Gela. In attesa del nuovo impianto di trattamento meccanico biologico dei rifiuti, arriva l’ennesima proroga. Nelle scorse ore, i funzionari della Provincia di Caltanissetta hanno rilasciato un’ordinanza urgente, con la quale autorizzano, fino al prossimo 30 ottobre, l’uso dell’impianto Tmb mobile, già in funzione nella discarica Timpazzo. Con il nuovo impianto che non è ancora partito e con quello mobile che oggi avrebbe dovuto cessare l’esercizio, c’era il rischio di un’emergenza rifiuti. Per evitare la solita scena dei cumuli in strada, il presidente della Srr4 Salvatore Chiantia ha chiesto e ottenuto la proroga del sistema mobile. Adesso, però, il nuovo Tmb dovrà entrare a regime entro il 30 ottobre. Teoricamente, mancano solo alcuni passaggi burocratici, dopo la volturazione in favore della Srr4, che a sua volta dovrebbe concedere la gestione ad una società in house. Solo per i primi mesi, dopo l’avvio, toccherà all’Ato Cl2 in liquidazione occuparsi del nuovo Tmb. In questi ultimi giorni, non sono mancate le polemiche politiche, che hanno investito soprattutto l’Ato in liquidazione e la possibilità che venisse individuato come ente per la gestione del Tmb, da milioni di euro. La gestione degli impianti del ciclo rifiuti, probabilmente, terrà banco anche nei prossimi mesi, dato che il commissario dell’ambito Giuseppe Panebianco pare tutt’altro che convinto dall’ipotesi di cedere il passo, almeno fino a quando non verrà completata la procedura di liquidazione.

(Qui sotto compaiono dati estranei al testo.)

(** * The Zeus ASIC driver (driver-zeus.c): model and verified properties

    The driver is embedded function by function.  C integers are [Z] with
    the wrap-around of their type written out, [double] values are IEEE-754
    binary64 numbers (the executable specification of [SpecFloat]), byte
    buffers are lists of [Z] in [0, 256), and the mutable board structure
    [ZEUS_INFO] is threaded through every call.  [None] stands for
    behaviour the C standard leaves undefined (a conversion out of range,
    an access outside a buffer, a division by zero); the loops that carry
    fuel are shown below never to use it up. *)

From Stdlib Require Import ZArith List Bool Lia String Ascii.
From Stdlib Require Import SpecFloat.
From stdpp Require Import base option list gmap.

Local Open Scope Z_scope.

(** ** Machine integers *)

Definition u8 (x : Z) : Z := x mod 2 ^ 8.
Definition u32 (x : Z) : Z := x mod 2 ^ 32.
Definition u64 (x : Z) : Z := x mod 2 ^ 64.

(** Division of two unsigned 64-bit values; a zero divisor traps. *)
Definition u64_div (a b : Z) : option Z :=
  if b =? 0 then None else Some (a / b).

Definition u64_rem (a b : Z) : option Z :=
  if b =? 0 then None else Some (a mod b).

Definition is_byte (b : Z) : Prop := 0 <= b < 256.

(** ** Utility functions *)

(** [rev]: the in-place reversal of the [l] bytes at [s].  [i] and [j] are
    [size_t]; [j] starts at [l - 1], which wraps for [l = 0].  An index
    outside the buffer is an out-of-bounds access.  The two indices close
    in on each other, so [S (length s)] rounds always suffice. *)
Fixpoint rev_loop (fuel : nat) (s : list Z) (i j : Z) : option (list Z) :=
  match fuel with
  | O => None
  | S fuel' =>
      if i <? j then
        t ← s !! Z.to_nat i;
        sj ← s !! Z.to_nat j;
        rev_loop fuel' (<[Z.to_nat j := t]> (<[Z.to_nat i := sj]> s))
                 (u64 (i + 1)) (u64 (j - 1))
      else Some s
  end.

Definition rev (s : list Z) (l : Z) : option (list Z) :=
  rev_loop (S (length s)) s 0 (u64 (l - 1)).

(** [log_2]: [value] is an [int], so the loop body runs at most 30 times. *)
Fixpoint log_2_loop (fuel : nat) (value x : Z) : Z :=
  match fuel with
  | O => x
  | S fuel' =>
      if 1 <? value then log_2_loop fuel' (Z.shiftr value 1) (x + 1) else x
  end.

Definition log_2 (value : Z) : Z := log_2_loop 32 value 0.

(** [chip_index]: the loop runs [bit_num] times (not at all when
    [bit_num <= 0]). *)
Fixpoint chip_index_loop (n : nat) (value newvalue : Z) : Z :=
  match n with
  | O => newvalue
  | S n' =>
      let newvalue := u32 (Z.shiftl newvalue 1) in
      let newvalue := u32 (newvalue + Z.land value 1) in
      chip_index_loop n' (Z.shiftr value 1) newvalue
  end.

Definition chip_index (value bit_num : Z) : Z :=
  let value := Z.shiftr (Z.land value 0x1ff80000) (29 - bit_num) in
  chip_index_loop (Z.to_nat bit_num) value 0.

Intanto, si continua ad andare in proroga, nonostante quanto previsto dal piano rifiuti e dalla legge regionale in materia, che ormai sette anni fa prevedevano un uso assai limitato nel tempo dei sistemi mobili, non oltre 120 giorni. In regime di proroga, potrà essere conferita solo la frazione che arriva dai comuni dell’ambito, compreso Gela.